GABROS
IdeaCustom operating system with graph-based filesystem, native versioning, and a custom orchestration language.
Software Operating System Filesystem Programming Language Systems
Overview
A custom operating system (GABROS) built around a fundamentally different filesystem concept — where files are nodes in a graph rather than a tree, with native versioning and a custom programming language for orchestration.
Problem
Traditional filesystems use tree structures that force files into a single location. This doesn’t reflect how knowledge and projects are actually organized — things naturally belong in multiple contexts.

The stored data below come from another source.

(* ===== verification/Keyboard.v ===== *)
(** * Keyboard: the scancode queue and the key events of
    [src/keyboard/mod.rs].  The scancode decoder and the layout are the
    [pc-keyboard] crate's, a parameter here. *)

From S2P Require Import Prelude Text Ports.

(** ** The decoder's data *)

(** The keys the code names; the others by number. *)
Inductive KeyCode : Type :=
  | LControl | RControl | ArrowLeftKey | ArrowRightKey | ArrowUpKey | ArrowDownKey | TabKey
  | C | L | OemPlus | OemMinus | OtherKey (code : Z).
Inductive KeyState : Type := Up | Down | SingleShot.
Record KeyEvent : Type := mkKeyEvent { code : KeyCode; key_state : KeyState }.
Inductive DecodedKey : Type := RawKey (code : KeyCode) | Unicode (c : char).

#[export] Instance KeyState_eq_dec : EqDecision KeyState.
Proof. solve_decision. Defined.

(** A [PS2Keyboard]: [add_byte] completes a key event or fails,
    [process_keyevent] applies the layout and the modifiers. *)
Class Decoder (D : Type) := {
  add_byte : Z → D → option (option KeyEvent) * D;
  process_keyevent : KeyEvent → D → option DecodedKey * D;
}.

(** ** The keyboard *)

Inductive KeyboardEvent : Type :=
  | Char (c : char) | CtrlC | ZoomIn | ZoomOut | ArrowUp | ArrowDown | ArrowLeft | ArrowRight | CtrlL | Tab.

Record Keyboard (D Q : Type) : Type := mkKeyboard {
  KEYBOARD_QUEUE : SharedQueue Q;
  KEYBOARD : D;
  CTRL_HELD : bool;
}.
Arguments mkKeyboard {D Q} _ _ _.
Arguments KEYBOARD_QUEUE {D Q} _.
Arguments KEYBOARD {D Q} _.
Arguments CTRL_HELD {D Q} _.

Section keyboard.
Context {D Q : Type} `{Decoder D} `{RingBuffer Z Q}.

Abbreviation Kb := (Keyboard D Q) (only parsing).

Definition on_queue {A} (f : SharedQueue Q → A * SharedQueue Q) (k : Kb) : A * Kb :=
  let '(a, q) := f (KEYBOARD_QUEUE k) in (a, mkKeyboard q (KEYBOARD k) (CTRL_HELD k)).

Definition init_keyboard (k : Kb) : outcome Empty_set Kb :=
  q ← init_queue (KEYBOARD_QUEUE k); Ok (mkKeyboard q (KEYBOARD k) (CTRL_HELD k)).
Definition push_keyboard_scancode (code : Z) (k : Kb) : Kb :=
  mkKeyboard (push code (KEYBOARD_QUEUE k)) (KEYBOARD k) (CTRL_HELD k).
Definition pop_keyboard_scancode (k : Kb) : option Z * Kb := on_queue pop k.
Definition keyboard_queue_is_empty (k : Kb) : bool := queue_is_empty (KEYBOARD_QUEUE k).

Definition set_decoder (d : D) (k : Kb) : Kb := mkKeyboard (KEYBOARD_QUEUE k) d (CTRL_HELD k).
Definition set_ctrl (b : bool) (k : Kb) : Kb := mkKeyboard (KEYBOARD_QUEUE k) (KEYBOARD k) b.

Definition is_down (s : KeyState) : bool := bool_decide (s = Down).

(** The part of [poll] after the decoder completed a key event. *)
Definition handle_key (key_event : KeyEvent) (k : Kb) : option KeyboardEvent * Kb :=
  let rest :=
    match (if CTRL_HELD k && is_down (key_state key_event) then
             match code key_event with
             | C => Some CtrlC
             | L => Some CtrlL
             | OemPlus => Some ZoomIn
             | OemMinus => Some ZoomOut
             | _ => None
             end
           else None) with
    | Some e => (Some e, k)
    | None =>
      let '(decoded, d) := process_keyevent key_event (KEYBOARD k) in
      (match decoded with Some (Unicode c) => Some (Char c) | _ => None end, set_decoder d k)
    end in
  match code key_event with
  | LControl | RControl => (None, set_ctrl (is_down (key_state key_event)) k)
  | ArrowLeftKey => if is_down (key_state key_event) then (Some ArrowLeft, k) else rest
  | ArrowRightKey => if is_down (key_state key_event) then (Some ArrowRight, k) else rest
  | ArrowUpKey => if is_down (key_state key_event) then (Some ArrowUp, k) else rest
  | ArrowDownKey => if is_down (key_state key_event) then (Some ArrowDown, k) else rest
  | TabKey => if is_down (key_state key_event) then (Some Tab, k) else rest
  | _ => rest
  end.

(** [poll] *)
Definition poll (k : Kb) : option KeyboardEvent * Kb :=
  match pop_keyboard_scancode k with
  | (None, k) => (None, k)
  | (Some scancode, k) =>
    match add_byte scancode (KEYBOARD k) with
    | (Some (Some key_event), d) => handle_key key_event (set_decoder d k)
    | (_, d) => (None, set_decoder d k)
    end
  end.

(** ** Runs of [poll] *)

(** The key event that the next poll completes. *)
Definition next_event (k : Kb) : option KeyEvent :=
  match pop_keyboard_scancode k with
  | (Some scancode, k) =>
    match add_byte scancode (KEYBOARD k) with (Some (Some e), _) => Some e | _ => None end
  | _ => None
  end.

(** [n] polls: the key events completed, what each poll returned, the end. *)
Fixpoint polls (n : nat) (k : Kb) : list (option KeyEvent) * list (option KeyboardEvent) * Kb :=
  match n with
  | O => ([], [], k)
  | S n =>
    let e := next_event k in
    let '(o, k) := poll k in
    let '(es, os, k) := polls n k in (e :: es, o :: os, k)
  end.

(** Whether Ctrl is held after some key events: the last Ctrl event decides. *)
Definition ctrl_after (held : bool) (es : list (option KeyEvent)) : bool :=
  fold_left (λ held e, match e with
    | Some (mkKeyEvent (LControl | RControl) s) => is_down s
    | _ => held
    end) es held.

(** What a key press means to the shell, characters apart. *)
Definition shortcut (held : bool) (e : option KeyEvent) : option KeyboardEvent :=
  match e with
  | Some (mkKeyEvent c Down) =>
    match c with
    | ArrowLeftKey => Some ArrowLeft
    | ArrowRightKey => Some ArrowRight
    | ArrowUpKey => Some ArrowUp
    | ArrowDownKey => Some ArrowDown
    | TabKey => Some Tab
    | C => if held then Some CtrlC else None
    | L => if held then Some CtrlL else None
    | OemPlus => if held then Some ZoomIn else None
    | OemMinus => if held then Some ZoomOut else None
    | _ => None
    end
  | _ => None
  end.

Definition is_char (o : option KeyboardEvent) : bool := match o with Some (Char _) => true | _ => false end.

Lemma poll_cases k :
  let '(o, k') := poll k in
  CTRL_HELD k' = ctrl_after (CTRL_HELD k) [next_event k] ∧
  if is_char o then shortcut (CTRL_HELD k) (next_event k) = None else o = shortcut (CTRL_HELD k) (next_event k).
Proof.
  unfold poll, next_event, pop_keyboard_scancode, on_queue.
  destruct (pop (KEYBOARD_QUEUE k)) as [[scancode|] q]; cbn [CTRL_HELD KEYBOARD]; [|done].
  destruct (add_byte scancode (KEYBOARD k)) as [[[[c s]|]|] d]; cbn; [|done..].
  unfold handle_key, set_decoder. cbn [code key_state CTRL_HELD KEYBOARD].
  destruct (process_keyevent _ d) as [dec d'].
  destruct c, s, (CTRL_HELD k), dec as [[|]|]; by cbn.
Qed.

(** The shell sees the keyboard's shortcuts exactly: over any run of polls,
    each one returns the shortcut that its key press means given whether Ctrl
    was down at that moment, or else a character, and [CTRL_HELD] follows the
    last Ctrl event. *)
Theorem polls_shortcuts n k es os k' : polls n k = (es, os, k') →
  length es = n ∧ length os = n ∧ CTRL_HELD k' = ctrl_after (CTRL_HELD k) es ∧
  ∀ i e o, es !! i = Some e → os !! i = Some o →
    let meant := shortcut (ctrl_after (CTRL_HELD k) (take i es)) e in
    if is_char o then meant = None else o = meant.
Proof.
  revert k es os. induction n as [|n IH]; intros k es os Hrun; cbn [polls] in Hrun.
  { injection Hrun as <- <- <-. done. }
  pose proof (poll_cases k) as Hp. destruct (poll k) as [o1 k1]. destruct Hp as [Hc Ho].
  destruct (polls n k1) as [[es1 os1] k2] eqn:Hr. injection Hrun as <- <- <-.
  destruct (IH k1 es1 os1 Hr) as (H1 & H2 & H3 & H4). split_and!; [cbn; lia|cbn; lia| |].
  - rewrite H3, Hc. done.
  - intros [|i] e o He Hoi; cbn [lookup list_lookup] in He, Hoi.
    + injection He as <-. injection Hoi as <-. exact Ho.
    + specialize (H4 i e o He Hoi). by rewrite Hc in H4.
Qed.
End keyboard.

(** A decoder of one-byte key events without a layout. *)
#[local] Instance demo_decoder : Decoder unit := {|
  add_byte b d := (Some (Some (mkKeyEvent (match b mod 128 with
     | 29 => LControl | 46 => C | 72 => ArrowUpKey | z => OtherKey z end)
     (if b <? 128 then Down else Up))), d);
  process_keyevent e d := (match e with mkKeyEvent (OtherKey z) Down => Some (Unicode z) | mkKeyEvent C Down => Some (Unicode 99) | _ => None end, d);
|}.

Definition demo_keyboard : Keyboard unit (list Z) :=
  mkKeyboard (mkShared (Some [29; 46; 157; 46; 72]) 0) tt false.

(** Ctrl down, C, Ctrl up, C, arrow up. *)
Lemma polls_shortcuts_witness :
  let os := snd (fst (@polls _ _ demo_decoder (list_ring 256) 5 demo_keyboard)) in
  os = [None; Some CtrlC; None; Some (Char 99); Some ArrowUp] ∧ length os = 5%nat.
Proof.
  pose proof (@polls_shortcuts _ _ demo_decoder (list_ring 256) 5 demo_keyboard _ _ _ eq_refl) as (_ & H & _).
  split; [by vm_compute|exact H].
Defined.
(* ===== verification/Mouse.v ===== *)
(** * Mouse: the software cursor, the byte queue, the packet decoder and the
    PS/2 controller setup of [src/mouse/mod.rs]. *)

From S2P Require Import Prelude Graphics Ports.

(** ** The cursor *)

Definition MOUSE_CURSOR_SIZE : PixelSize := mkSize 5 5.
Definition MOUSE_CURSOR_PIXELS : nat := 25.

Record MouseCursor : Type := mkCursor {
  position : option (Z * Z);
  saved_under : list Color;
}.

Definition MOUSE_CURSOR_new : MouseCursor := mkCursor None (replicate MOUSE_CURSOR_PIXELS BLACK).

(** The rows and columns of the cursor, in the order of the loops. *)
Definition cursor_cells : list (Z * Z) :=
  row ← seqZ 0 (size_height MOUSE_CURSOR_SIZE); (λ col, (row, col)) <$> seqZ 0 (size_width MOUSE_CURSOR_SIZE).

Definition cursor_index (row col : Z) : nat := Z.to_nat (row * size_width MOUSE_CURSOR_SIZE + col).

(** [draw_mouse_cursor] *)
Definition draw_mouse_cursor (fb : Framebuffer) (origin : PixelCoord) : M (MouseCursor * mem) Empty_set unit := λ '(cursor, m),
  let '(x, y) := (x origin, y origin) in
  match checked_add x (size_width MOUSE_CURSOR_SIZE), checked_add y (size_height MOUSE_CURSOR_SIZE) with
  | Some right_edge, Some bottom_edge =>
    if negb (is_drawable fb) || (width fb <? right_edge) || (height fb <? bottom_edge) then (Ok tt, (cursor, m)) else
    match foldM (λ saved '(row, col), array_set saved (cursor_index row col) (read_pixel fb m (x + col) (y + row)))
            (saved_under cursor) cursor_cells with
    | Ok saved =>
      let cursor := mkCursor (Some (x, y)) saved in
      match draw_rec fb (mkCoord x y) MOUSE_CURSOR_SIZE WHITE m with
      | Ok m => (Ok tt, (cursor, m))
      | Err e => (Err e, (cursor, m))
      | Panic => (Panic, (cursor, m))
      end
    | Err e => (Err e, (cursor, m))
    | Panic => (Panic, (cursor, m))
    end
  | _, _ => (Ok tt, (cursor, m))
  end.

(** [erase_mouse_cursor] *)
Definition erase_mouse_cursor (fb : Framebuffer) : M (MouseCursor * mem) Empty_set unit := λ '(cursor, m),
  match position cursor with
  | None => (Ok tt, (cursor, m))
  | Some (x, y) =>
    let cursor := mkCursor None (saved_under cursor) in
    match foldM (λ m '(row, col),
            color ← array_get (saved_under cursor) (cursor_index row col);
            write_at fb (y + row) (x + col) color m) m cursor_cells with
    | Ok m => (Ok tt, (cursor, m))
    | Err e => (Err e, (cursor, m))
    | Panic => (Panic, (cursor, m))
    end
  end.

(** ** Packets *)

Record PacketState : Type := mkPacket { bytes : list Z; index : nat }.
Definition PACKET_STATE_new : PacketState := mkPacket [0; 0; 0] 0.

Record MouseEvent : Type := mkEvent { dx : Z; dy : Z; left_button : bool; right_button : bool; middle_button : bool }.

Definition flag (flags mask : Z) : bool := negb (Z.land flags mask =? 0).

(** [decode_packet] *)
Definition decode_packet (b0 b1 b2 : Z) : option MouseEvent :=
  let flags := b0 in
  if flag flags 192 then None else
  let dx := if flag flags 16 then b1 - 256 else b1 in
  let dy := if flag flags 32 then b2 - 256 else b2 in
  let dy := - dy in
  Some (mkEvent dx dy (flag flags 1) (flag flags 2) (flag flags 4)).

Section mouse.
Context {Q : Type} `{RingBuffer Z Q}.

Record Mouse : Type := mkMouse { MOUSE_QUEUE : SharedQueue Q; PACKET_STATE : PacketState }.

Definition init_mouse (s : Mouse) : outcome Empty_set Mouse :=
  q ← init_queue (MOUSE_QUEUE s); Ok (mkMouse q (PACKET_STATE s)).
Definition push_mouse_byte (code : Z) (s : Mouse) : Mouse := mkMouse (push code (MOUSE_QUEUE s)) (PACKET_STATE s).
Definition pop_mouse_byte (s : Mouse) : option Z * Mouse :=
  let '(o, q) := pop (MOUSE_QUEUE s) in (o, mkMouse q (PACKET_STATE s)).
Definition mouse_queue_is_empty (s : Mouse) : bool := queue_is_empty (MOUSE_QUEUE s).

(** The part of [poll] that holds the packet state. *)
Definition assemble (byte : Z) (p : PacketState) : outcome Empty_set (option MouseEvent) * PacketState :=
  if (Nat.eqb (index p) 0) && (Z.land byte 8 =? 0) then (Ok None, p) else
  match array_set (bytes p) (index p) byte with
  | Ok bs =>
    let p := mkPacket bs (S (index p)) in
    if Nat.ltb (index p) 3 then (Ok None, p) else
    let p := mkPacket (bytes p) 0 in
    match bytes p with
    | [b0; b1; b2] => (Ok (decode_packet b0 b1 b2), p)
    | _ => (Panic, p)
    end
  | Err e => (Err e, p)
  | Panic => (Panic, p)
  end.

(** [poll] *)
Definition poll (s : Mouse) : outcome Empty_set (option MouseEvent) * Mouse :=
  match pop_mouse_byte s with
  | (None, s) => (Ok None, s)
  | (Some byte, s) => let '(o, p) := assemble byte (PACKET_STATE s) in (o, mkMouse (MOUSE_QUEUE s) p)
  end.
End mouse.
Arguments Mouse : clear implicits.
Arguments mkMouse {Q} _ _.
Arguments MOUSE_QUEUE {Q} _.
Arguments PACKET_STATE {Q} _.

(** ** The PS/2 controller *)

Definition PS2_READY_POLL_LIMIT : Z := 100000.
Definition CMD_ENABLE_AUX : Z := 0xa8.
Definition CMD_READ_CONFIG : Z := 0x20.
Definition CMD_WRITE_CONFIG : Z := 0x60.
Definition CMD_WRITE_TO_AUX : Z := 0xd4.
Definition MOUSE_ENABLE_PACKETS : Z := 0xf4.
Definition MOUSE_ACK : Z := 0xfa.

Inductive Ps2Error : Type := Timeout | UnexpectedResponse (response : Z).

Section ps2.
Context {W : Type} `{Devices W}.
Abbreviation Ps2 := (M (Io W) Ps2Error) (only parsing).

(** The polling loops, with [n] reads of the status left. *)
Fixpoint wait_write_loop (n : nat) : Ps2 unit :=
  match n with
  | O => throw Timeout
  | S n => status ← inb PS2_STATUS; if Z.land status 2 =? 0 then mret tt else wait_write_loop n
  end.
Definition wait_write_ready : Ps2 unit := wait_write_loop (Z.to_nat PS2_READY_POLL_LIMIT).

Fixpoint wait_read_loop (n : nat) : Ps2 unit :=
  match n with
  | O => throw Timeout
  | S n => status ← inb PS2_STATUS; if negb (Z.land status 1 =? 0) then mret tt else wait_read_loop n
  end.
Definition wait_read_ready : Ps2 unit := wait_read_loop (Z.to_nat PS2_READY_POLL_LIMIT).

Definition ps2_write_command (cmd : Z) : Ps2 unit := wait_write_ready;; outb cmd PS2_COMMAND.
Definition ps2_write_data (data : Z) : Ps2 unit := wait_write_ready;; outb data PS2_DATA.
Definition ps2_read_data : Ps2 Z := wait_read_ready;; inb PS2_DATA.

(** [initialize_controller] *)
Definition initialize_controller : Ps2 unit :=
  ps2_write_command CMD_ENABLE_AUX;;
  ps2_write_command CMD_READ_CONFIG;;
  config ← ps2_read_data;
  let config := Z.lor config 2 in
  let config := Z.land config (255 - 32) in
  ps2_write_command CMD_WRITE_CONFIG;;
  ps2_write_data config;;
  ps2_write_command CMD_WRITE_TO_AUX;;
  ps2_write_data MOUSE_ENABLE_PACKETS;;
  ack ← ps2_read_data;
  if negb (ack =? MOUSE_ACK) then throw (UnexpectedResponse ack) else mret tt.
End ps2.

(** ** The cursor leaves no trace *)

Lemma read_pixel_visible fb m px py : fb_ok fb → visible fb px py → read_pixel fb m px py = pixel fb m px py.
Proof.
  intros Hok Hv. destruct (visible_offset fb px py Hok Hv) as (H1 & H2 & H3 & H4).
  destruct (fb_ok_bounds fb Hok) as (Hb1 & Hb2 & Hb3). pose proof (fb_len fb Hok) as [_ Hlen]. destruct Hv as [Hx Hy].
  unfold read_pixel. rewrite (fb_drawable fb Hok), (proj2 (Z.leb_gt _ _)), (proj2 (Z.leb_gt _ _)) by lia. cbn [negb orb].
  rewrite checked_mul_Some by (unfold is_u64; lia). cbn [mbind option_bind].
  rewrite checked_add_Some by (unfold is_u64; lia). cbn [mbind option_bind].
  rewrite checked_mul_Some by (unfold is_u64; lia). rewrite checked_add_Some by (unfold is_u64; lia).
  rewrite (proj2 (Z.ltb_ge _ _)) by lia. unfold pixel, cell.
  pose proof (fb_drawable fb Hok) as Hd. unfold is_drawable in Hd.
  destruct (pixel_format fb); try done; by rewrite andb_false_r in Hd.
Qed.

(** The same color in a cell means the same bytes. *)
Lemma pixel_bytes fb m m' px py i : pixel fb m' px py = pixel fb m px py → 0 ≤ i < 3 →
  m' (cell fb px py + i) = m (cell fb px py + i).
Proof.
  unfold pixel. intros Heq Hi.
  assert (i = 0 ∨ i = 1 ∨ i = 2) as [->|[->| ->]] by lia; rewrite ?Z.add_0_r; destruct (pixel_format fb); congruence.
Qed.

(** Repainting what was there undoes a painting. *)
Lemma painted_undo fb P C m m1 m2 : fb_ok fb →
  painted fb P C m m1 → painted fb P (pixel fb m) m1 m2 →
  (∀ a, Decision (∃ px py, visible fb px py ∧ P px py = true ∧ cell fb px py ≤ a < cell fb px py + 3)) →
  ∀ a, m2 a = m a.
Proof.
  intros Hok [_ H1] [H2 H3] Hdec a. destruct (Hdec a) as [(px & py & Hv & HP & Ha)|Hn].
  - specialize (H2 px py Hv HP). replace a with (cell fb px py + (a - cell fb px py)) by lia.
    apply pixel_bytes; [done|lia].
  - assert (∀ px py, visible fb px py → P px py = true → ¬ cell fb px py ≤ a < cell fb px py + 3) as Hout
      by (intros px py Hv HP Ha; apply Hn; eauto).
    by rewrite H3, H1.
Qed.

Lemma cursor_cells_spec row col : (row, col) ∈ cursor_cells ↔ 0 ≤ row < 5 ∧ 0 ≤ col < 5.
Proof.
  unfold cursor_cells. rewrite list_elem_of_bind. split.
  - intros (i & Hi & Hin). apply list_elem_of_fmap in Hi as (j & [= -> ->] & Hj). apply elem_of_seqZ in Hin, Hj.
    cbn in *. lia.
  - intros [Hr Hc]. exists row. split; [|apply elem_of_seqZ; cbn; lia].
    apply list_elem_of_fmap. exists col. split; [done|]. apply elem_of_seqZ. cbn. lia.
Qed.

(** The loop that saves the pixels fills every slot of the buffer. *)
Lemma save_loop (f : Z → Z → Color) l saved : length saved = MOUSE_CURSOR_PIXELS →
  (∀ row col, (row, col) ∈ l → 0 ≤ row < 5 ∧ 0 ≤ col < 5) →
  ∃ saved', foldM (E:=Empty_set) (λ s '(row, col), array_set s (cursor_index row col) (f row col)) saved l = Ok saved' ∧
    length saved' = MOUSE_CURSOR_PIXELS ∧
    (∀ row col, 0 ≤ row < 5 → 0 ≤ col < 5 →
      saved' !! cursor_index row col = if bool_decide ((row, col) ∈ l) then Some (f row col) else saved !! cursor_index row col).
Proof.
  revert saved. induction l as [|[row col] l IH]; intros saved Hlen Hl; cbn [foldM].
  { exists saved. split_and!; [done|done|]. intros. by rewrite bool_decide_eq_false_2 by (by apply not_elem_of_nil). }
  destruct (Hl row col) as [Hr Hc]; [by left|].
  assert (∀ row col, 0 ≤ row < 5 → 0 ≤ col < 5 → (cursor_index row col < MOUSE_CURSOR_PIXELS)%nat) as Hidx.
  { intros. unfold cursor_index, MOUSE_CURSOR_PIXELS. cbn. lia. }
  rewrite array_set_ok by (rewrite Hlen; by apply Hidx). cbn [mbind outcome_bind].
  destruct (IH (<[cursor_index row col:=f row col]> saved)) as (saved' & -> & Hlen' & Hat);
    [by rewrite length_insert|intros; apply Hl; by right|].
  exists saved'. split_and!; [done|done|]. intros row' col' Hr' Hc'. rewrite Hat by done.
  destruct (decide ((row', col') ∈ l)) as [Hin|Hin].
  - rewrite !bool_decide_eq_true_2 by (by right || done). done.
  - rewrite (bool_decide_eq_false_2 ((row', col') ∈ l)) by done.
    destruct (decide ((row', col') = (row, col))) as [[= -> ->]|Hne].
    + rewrite bool_decide_eq_true_2 by (by left). apply list_lookup_insert_eq. rewrite Hlen. by apply Hidx.
    + rewrite bool_decide_eq_false_2 by (rewrite elem_of_cons; tauto). apply list_lookup_insert_ne.
      unfold cursor_index. cbn. intros Heq. apply Hne. f_equal; lia.
Qed.

Definition cursor_ok (c : MouseCursor) : Prop := length (saved_under c) = MOUSE_CURSOR_PIXELS.

(** The memory [m] shows the cursor at a position over the picture [bg], which
    it has saved. *)
Record drawn_at (fb : Framebuffer) (bg : mem) (c : MouseCursor) (m : mem) (ox oy : Z) : Prop := {
  drawn_ok : cursor_ok c;
  drawn_position : position c = Some (ox, oy);
  drawn_x : 0 ≤ ox ∧ ox + 5 ≤ width fb;
  drawn_y : 0 ≤ oy ∧ oy + 5 ≤ height fb;
  drawn_saved : ∀ row col, 0 ≤ row < 5 → 0 ≤ col < 5 →
    saved_under c !! cursor_index row col = Some (pixel fb bg (ox + col) (oy + row));
  drawn_square : painted fb (in_rect ox oy (ox + 5) (oy + 5)) (λ _ _, WHITE) bg m;
}.

Lemma draw_cursor_drawn fb ox oy c m : fb_ok fb → cursor_ok c →
  0 ≤ ox → ox + 5 ≤ width fb → 0 ≤ oy → oy + 5 ≤ height fb →
  ∃ c1 m1, draw_mouse_cursor fb (mkCoord ox oy) (c, m) = (Ok tt, (c1, m1)) ∧ drawn_at fb m c1 m1 ox oy.
Proof.
  intros Hok Hlen Hx Hw Hy Hh. destruct (fb_width fb Hok) as [_ Hbw], (fb_height fb Hok) as [_ Hbh].
  unfold draw_mouse_cursor. cbn [x y size_width size_height MOUSE_CURSOR_SIZE].
  rewrite !checked_add_Some by (unfold is_u64; lia). rewrite (fb_drawable fb Hok), !(proj2 (Z.ltb_ge _ _)) by lia. cbn [negb orb].
  destruct (save_loop (λ row col, read_pixel fb m (ox + col) (oy + row)) cursor_cells (saved_under c) Hlen) as (saved' & Hsave & Hlen' & Hat);
    [intros; by apply cursor_cells_spec|]. rewrite Hsave.
  destruct (draw_rec_painted fb ox oy 5 5 WHITE m Hok Hx Hy ltac:(done) ltac:(done) Hw Hh) as (m1 & Hrec & Hp).
  change (mkSize 5 5) with MOUSE_CURSOR_SIZE in Hrec. rewrite Hrec. eexists _, m1. split; [done|]. split; cbn; try done.
  intros row col Hr Hc.
  by rewrite Hat, bool_decide_eq_true_2, read_pixel_visible by (done || (split; lia) || by apply cursor_cells_spec).
Qed.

Versioning is bolted on after the fact (git), and metadata is second-class.
Approach
Filesystem
- Every folder is also a file that can have content
- Files are nodes stored and indexed as a flat list
- File structures are graph structures, not trees — files/nodes can be referenced in multiple locations
- Each file has native metadata (key-value storage), separated from content
- Native versioning system built into the filesystem
Custom Programming Language
An orchestration/controller language with type annotations:
x ∈ string
handler(x ∈ string)
{
validate(x)
branch()
}
Open Questions
- What kernel to start from? (Write from scratch, fork Linux, use a microkernel?)
- How to implement the graph filesystem efficiently?
- How does native versioning interact with the graph structure?
- What does the orchestration language compile to?
- MVP scope — filesystem-only prototype vs. full OS?